To Harvey's point though... there is more reason to think Toyota will do what they've claimed than a research lab in Wisconsin which lives on government, foundation and industry grants.

Peter_XX

Ralph
Well, it must be obvious to anyone that a University is not a car/engine manufacturer. As I already pointed out, industry will pick the low temperature combustion best suited for production. This research has been going on for years but I think there are better candidates that the RCCI concept from Wisconsin. I also think it was fair of me to point out that the Toyota engine was a concept, not something that is production-ready.
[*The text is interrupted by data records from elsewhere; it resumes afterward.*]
(** [posixpath.join(a, *rest)] *)
Definition starts_with_sep (p : string) : bool :=
  match p with
  | String c _ => Ascii.eqb c "/"%char
  | EmptyString => false
  end.

Fixpoint ends_with_sep (p : string) : bool :=
  match p with
  | EmptyString => false
  | String c EmptyString => Ascii.eqb c "/"%char
  | String _ rest => ends_with_sep rest
  end.

Definition path_join (a : string) (rest : list string) : string :=
  foldl (λ path b,
           if starts_with_sep b then b
           else if bool_decide (path = "") || ends_with_sep path then path +:+ b
           else path +:+ "/" +:+ b) a rest.

(** What a call can raise: an [Exception], which [except Exception]
    catches, or one of the other [BaseException]s ([KeyboardInterrupt],
    [SystemExit], [GeneratorExit]), which it lets through. *)
Inductive raised : Type :=
  | Exception (e : exn)
  | BaseException (name : string).

Section script.

(** A loaded page or a chunk: the script never looks inside one. *)
Variable document : Type.

(** What the script does that can be seen from outside, in order: the
    lines it prints and the completed calls to its collaborators. *)
Inductive event : Type :=
  | Printed (line : string)
  | Loaded (path : string) (documents : list document)
  | Split (chunk_size chunk_overlap : Z) (documents chunks : list document)
  | ModelInitialized (model_name : string)
  | Stored (documents : list document) (table_name query_name : string)
      (chunk_size : Z).

(** [print] on the standard output,
    [PyPDFDirectoryLoader(path).load()],
    [RecursiveCharacterTextSplitter(chunk_size, chunk_overlap).split_documents],
    [HuggingFaceEmbeddings(model_name)], [SupabaseVectorStore.from_documents],
    and [str(e)] of an exception, which the f-string of the handler
    calls.  Each of them may raise. *)
Record ports : Type := Ports {
  stdout_write : list event → string → option raised;
  loader_load : list event → string → raised + list document;
  split_documents : list event → Z → Z → list document → raised + list document;
  new_embeddings : list event → string → option raised;
  from_documents : list event → list document → string → string → Z → option raised;
  str_exn : exn → raised + string;
}.

Definition I (A : Type) : Type := list event → (raised + A) * list event.

#[export] Instance I_ret : MRet I := λ A a t, (inr a, t).
#[export] Instance I_bind : MBind I := λ A B k m t,
  match m t with
  | (inl x, t') => (inl x, t')
  | (inr a, t') => k a t'
  end.

(** [try: body except Exception as e: handler(e)] *)
Definition try_except {A : Type} (body : I A) (handler : exn → I A) : I A := λ t,
  match body t with
  | (inl (Exception e), t') => handler e t'
  | (inl (BaseException name), t') => (inl (BaseException name), t')
  | (inr a, t') => (inr a, t')
  end.

Context (P : ports).

Definition print (line : string) : I unit := λ t,
  match stdout_write P t line with
  | Some x => (inl x, t)
  | None => (inr (), t ++ [Printed line])
  end.

Definition load (path : string) : I (list document) := λ t,
  match loader_load P t path with
  | inl x => (inl x, t)
  | inr documents => (inr documents, t ++ [Loaded path documents])
  end.

Definition split (chunk_size chunk_overlap : Z) (documents : list document)
    : I (list document) := λ t,
  match split_documents P t chunk_size chunk_overlap documents with
  | inl x => (inl x, t)
  | inr chunks =>
      (inr chunks, t ++ [Split chunk_size chunk_overlap documents chunks])
  end.

Definition init_embeddings (model_name : string) : I unit := λ t,
  match new_embeddings P t model_name with
  | Some x => (inl x, t)
  | None => (inr (), t ++ [ModelInitialized model_name])
  end.

Definition store_documents (documents : list document)
    (table_name query_name : string) (chunk_size : Z) : I unit := λ t,
  match from_documents P t documents table_name query_name chunk_size with
  | Some x => (inl x, t)
  | None => (inr (), t ++ [Stored documents table_name query_name chunk_size])
  end.

(** [f"{e}"] *)
Definition format_exn (e : exn) : I string := λ t, (str_exn P e, t).

(** The lines of the script. *)
Definition loading_line (documents_path : string) : string :=
  "Loading documents from '" +:+ documents_path +:+ "' directory...".
Definition no_documents_line : string :=
  "No documents found in the 'documents' directory. Exiting.".
Definition loaded_line (documents : list document) : string :=
  "Loaded " +:+ pretty (length documents) +:+ " document pages.".
Definition splitting_line : string := "Splitting documents into chunks...".
Definition split_line (docs : list document) : string :=
  "Split into " +:+ pretty (length docs) +:+ " chunks.".
Definition initializing_line (model_name : string) : string :=
  "Initializing local embedding model: " +:+ model_name +:+ "...".
Definition initialized_line : string := "Local embedding model initialized.".
Definition ingesting_line : string :=
  "Ingesting documents into Supabase vector store... This may take a few minutes.".
Definition complete_line : string := "Ingestion complete!".
Definition error_line (text : string) : string :=
  "An error occurred during ingestion: " +:+ text.

(** [os.path.join(os.path.dirname(__file__), '..', 'documents')] *)
Definition documents_path (script_dir : string) : string :=
  path_join script_dir [".."; "documents"].

(** [ingest_documents()]; [script_dir] is [os.path.dirname(__file__)]. *)
Definition ingest_documents (script_dir : string) : I unit :=
  try_except
    (_ ← print (loading_line (documents_path script_dir));
     documents ← load (documents_path script_dir);
     match documents with
     | [] => print no_documents_line
     | _ =>
         _ ← print (loaded_line documents);
         _ ← print splitting_line;
         docs ← split 1000 200 documents;
         _ ← print (split_line docs);
         let model_name := "all-MiniLM-L6-v2" in
         _ ← print (initializing_line model_name);
         _ ← init_embeddings model_name;
         _ ← print initialized_line;
         _ ← print ingesting_line;
         _ ← store_documents docs "documents" "match_documents" 500;
         print complete_line
     end)
    (λ e, text ← format_exn e; print (error_line text)).

(** The lines printed, and the calls to the vector store. *)
Definition printed (t : list event) : list string :=
  omap (λ ev, match ev with Printed line => Some line | _ => None end) t.

Definition stored (t : list event) : list (list document * string * string * Z) :=
  omap (λ ev, match ev with
              | Stored documents table_name query_name chunk_size =>
                  Some (documents, table_name, query_name, chunk_size)
              | _ => None
              end) t.

(** The calls made, the printing left out. *)
Definition collaborations (t : list event) : list event :=
  omap (λ ev, match ev with Printed _ => None | _ => Some ev end) t.

(** [x] is what some call of the script can raise. *)
Definition raises (x : raised) : Prop :=
  (∃ t line, stdout_write P t line = Some x) ∨
  (∃ t path, loader_load P t path = inl x) ∨
  (∃ t size overlap documents, split_documents P t size overlap documents = inl x) ∨
  (∃ t model_name, new_embeddings P t model_name = Some x) ∨
  (∃ t documents table_name query_name size,
     from_documents P t documents table_name query_name size = Some x) ∨
  (∃ e, str_exn P e = inl x).

End script.

Arguments Printed {document}.
Arguments Loaded {document}.
Arguments Split {document}.
Arguments ModelInitialized {document}.
Arguments Stored {document}.
Arguments stdout_write {document}.
Arguments loader_load {document}.
Arguments split_documents {document}.
Arguments new_embeddings {document}.
Arguments from_documents {document}.
Arguments str_exn {document}.
Arguments try_except {document A}.
Arguments print {document}.
Arguments printed {document}.
Arguments stored {document}.
Arguments collaborations {document}.
Arguments loaded_line {document}.
Arguments split_line {document}.
Arguments ingest_documents {document}.
Arguments raises {document}.

(** The text of an exception: its message. *)
Definition str_of (e : exn) : string :=
  match e with
  | PortFailure what | ValueError what | TypeError what
  | AttributeError what | KeyError what | ValidationError what => what
  end.

(** A run of the script on pages that are plain texts: two pages are
    found and cut into three chunks; the vector store is up or down. *)
Definition fake_ports (store_up : bool) : ports string :=
  {| stdout_write := λ _ _, None;
     loader_load := λ _ _, inr ["page one"; "page two"];
     split_documents := λ _ _ _ _, inr ["page"; "one"; "page two"];
     new_embeddings := λ _ _, None;
     from_documents := λ _ _ _ _ _,
       if store_up then None else Some (Exception (PortFailure "connection refused"));
     str_exn := λ e, inr (str_of e) |}.

(** The same with an empty [documents] directory. *)
Definition empty_directory : ports string :=
  {| stdout_write := λ _ _, None;
     loader_load := λ _ _, inr [];
     split_documents := λ _ _ _ _, inr [];
     new_embeddings := λ _ _, None;
     from_documents := λ _ _ _ _ _, None;
     str_exn := λ e, inr (str_of e) |}.

(** The user presses Ctrl-C while the pages are loaded. *)
Definition interrupted : ports string :=
  {| stdout_write := λ _ _, None;
     loader_load := λ _ _, inl (BaseException "KeyboardInterrupt");
     split_documents := λ _ _ _ _, inr [];
     new_embeddings := λ _ _, None;
     from_documents := λ _ _ _ _ _, None;
     str_exn := λ e, inr (str_of e) |}.

(** The standard output is a pipe whose reader goes away once the store
    has been called: the last line of the script cannot be written. *)
Definition closing_pipe : ports string :=
  {| stdout_write := λ _ line,
       if bool_decide (line = "Ingestion complete!")
       then Some (Exception (PortFailure "[Errno 32] Broken pipe"))
       else None;
     loader_load := λ _ _, inr ["page one"; "page two"];
     split_documents := λ _ _ _ _, inr ["page"; "one"; "page two"];
     new_embeddings := λ _ _, None;
     from_documents := λ _ _ _ _ _, None;
     str_exn := λ e, inr (str_of e) |}.

(** Three runs beside [/app/scripts]: the store is down; the pipe closes;
    the user interrupts. *)
Definition store_down_run : (raised + unit) * list (event string) :=
  ingest_documents (fake_ports false) "/app/scripts" [].

Definition closing_pipe_run : (raised + unit) * list (event string) :=
  ingest_documents closing_pipe "/app/scripts" [].

Definition interrupted_run : (raised + unit) * list (event string) :=
  ingest_documents interrupted "/app/scripts" [].

End ingest.

(** ** More fakes *)

Module scenarios.

(** The Document Store holds the given rows; the LLM either answers as
    [fake.llm] does or fails. *)
Definition serving (documents : list row) (llm_up : bool) : ports nat :=
  {| os_urandom16 := λ w, Z.of_nat (length (calls w));
     embeddings_model_embed_query := λ w text, inr (fake.embed w text);
     supabase_rpc_match_documents := λ _ _ _, inr documents;
     supabase_rpc_match_chat_history := λ w _ sid n, inr (fake.recall w sid n);
     supabase_chat_history_insert := λ _ _, None;
     llm_client_invoke := λ _ messages,
       if llm_up then fake.llm id messages else inl (PortFailure "llm") |}.

(** Every chunk the store returns lacks its metadata. *)
Definition without_metadata : ports nat := serving [fixtures.bare_chunk] true.

(** The LLM is down. *)
Definition llm_down : ports nat := serving fake.documents false.

(** The History Store refuses every insert. *)
Definition read_only_history : ports nat :=
  {| os_urandom16 := λ w, Z.of_nat (length (calls w));
     embeddings_model_embed_query := λ w text, inr (fake.embed w text);
     supabase_rpc_match_documents := λ _ _ _, inr fake.documents;
     supabase_rpc_match_chat_history := λ w _ sid n, inr (fake.recall w sid n);
     supabase_chat_history_insert := λ _ _, Some (PortFailure "insert");
     llm_client_invoke := λ _ messages, fake.llm id messages |}.

(** Two requests that name their conversations. *)
Definition request_a : QueryRequest.t := QueryRequest.mk "What is Supabase?" (Some 1).
Definition request_b : QueryRequest.t := QueryRequest.mk "What is Supabase?" (Some 2).

Definition outcome_a : res QueryResponse.t * world nat :=
  query_rag_endpoint fake.echo request_a fake.w0.

Definition outcome_b : res QueryResponse.t * world nat :=
  query_rag_endpoint fake.echo request_b fake.w0.

Definition response_of (outcome : res QueryResponse.t * world nat) : QueryResponse.t :=
  match outcome.1 with
  | inr r => r
  | inl _ => QueryResponse.mk "" [] 0
  end.

End scenarios.

(** ** Tactics *)

(** Two texts that differ at a character that is known. *)
Ltac differ :=
  let H := fresh in
  intros H; vm_compute in H; repeat (injection H as _ H); discriminate H.

(** The scrutinee on which the evaluation of [e] waits. *)
Ltac stuck_scrutinee e :=
  match e with
  | match ?s with _ => _ end => stuck_scrutinee s
  | match ?s with _ => _ end => s
  | ?f _ => stuck_scrutinee f
  end.

(** Runs the script of [H : script t = (r, t')] call by call, with one
    goal for each way the calls can go. *)
Ltac run_script H :=
  repeat (cbv beta iota in H;
          lazymatch type of H with
          | ?lhs = _ => let s := stuck_scrutinee lhs in destruct s eqn:?
          end);
  cbv beta iota in H.

(** [ingest.raises P x], from the call that raised [x]. *)
Ltac raised_by_a_call :=
  unfold ingest.raises;
  repeat (first [ (left; solve [repeat eexists; eassumption]) | right ]);
  solve [repeat eexists; eassumption].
Toyota has not even claimed to put this engine into production at a later timeframe than 2012. Once again, in defending HarveyD, your comments might wrongly indicate to readers on this site that Toyota would start to produce something like this in 2012.

By the way, do you trust a car company more than a University? I have not found anything fundamentally wrong in previous peer-reviewed publications from Wisconsin but I can find many errors in promotion material from Toyota (and other car companies as well). Toyota publishes a lot of publications but relatively few of them are peer-reviewed publications. The article at GCC was based on information from Toyota. This information was provided by Toyota in order to promote their products. In contrast to the paper from Wisconsin, Toyota has not provided enough information for a thorough review of their information. We should not compare scientific papers with promotion material.

Ralph

Peter wrote:

"By the way, do you trust a car company more than a University?"

Toyota has a long track record for producing fuel-efficient drivetrains. Given that Toyota is also the leader in the production hybrid world and they're already selling a gasoline vehicle with 37% peak thermal efficiency, I'm far more apt to believe Toyota over a research lab who has not sold a single vehicle.

Don't believe the semi-scientific principle that the best determinant of future behavior is past behavior?

UnnaturallyAspirated

Regarding the merit of UofW's publications and who is more trustworthy...
-as a member of SAE, reviewer of papers, and a session organizer, I can confirm that any paper published by SAE has had typically 3 people review it, however, this doesn't mean that the work published inside is irrefutable. Everything needs to be taken with a grain of salt. It is not unheard of to see 2 papers on the same subject come to completely different and contradictory conclusions, even at the same conference in the same year. Both came to logical conclusions based on the work they did. Usually the difference is in the scope of the work and how thoroughly a hypothesis is tested and the assumptions made by the authors. Because they do not present their whole body of work to support their findings in their papers, it is often impossible to tell who is right. Moreover, it is unlikely that somebody doing cutting edge work has a peer with the detailed first hand experience to really challenge the work as a reviewer. If the paper was on a well explored and understood topic, it would not qualify as research. Also, for many research institutions (universities), researchers (professors) performance is measured by the quantity of their publications. This can have a big impact of whether someone will ever make tenure or not. Unfortunately, quality is sometimes left by the wayside in the process. Thus, in my opinion, university publications are no more (or less) trustworthy than those of a for profit manufacturer whose interests and motive are more obvious for all to see.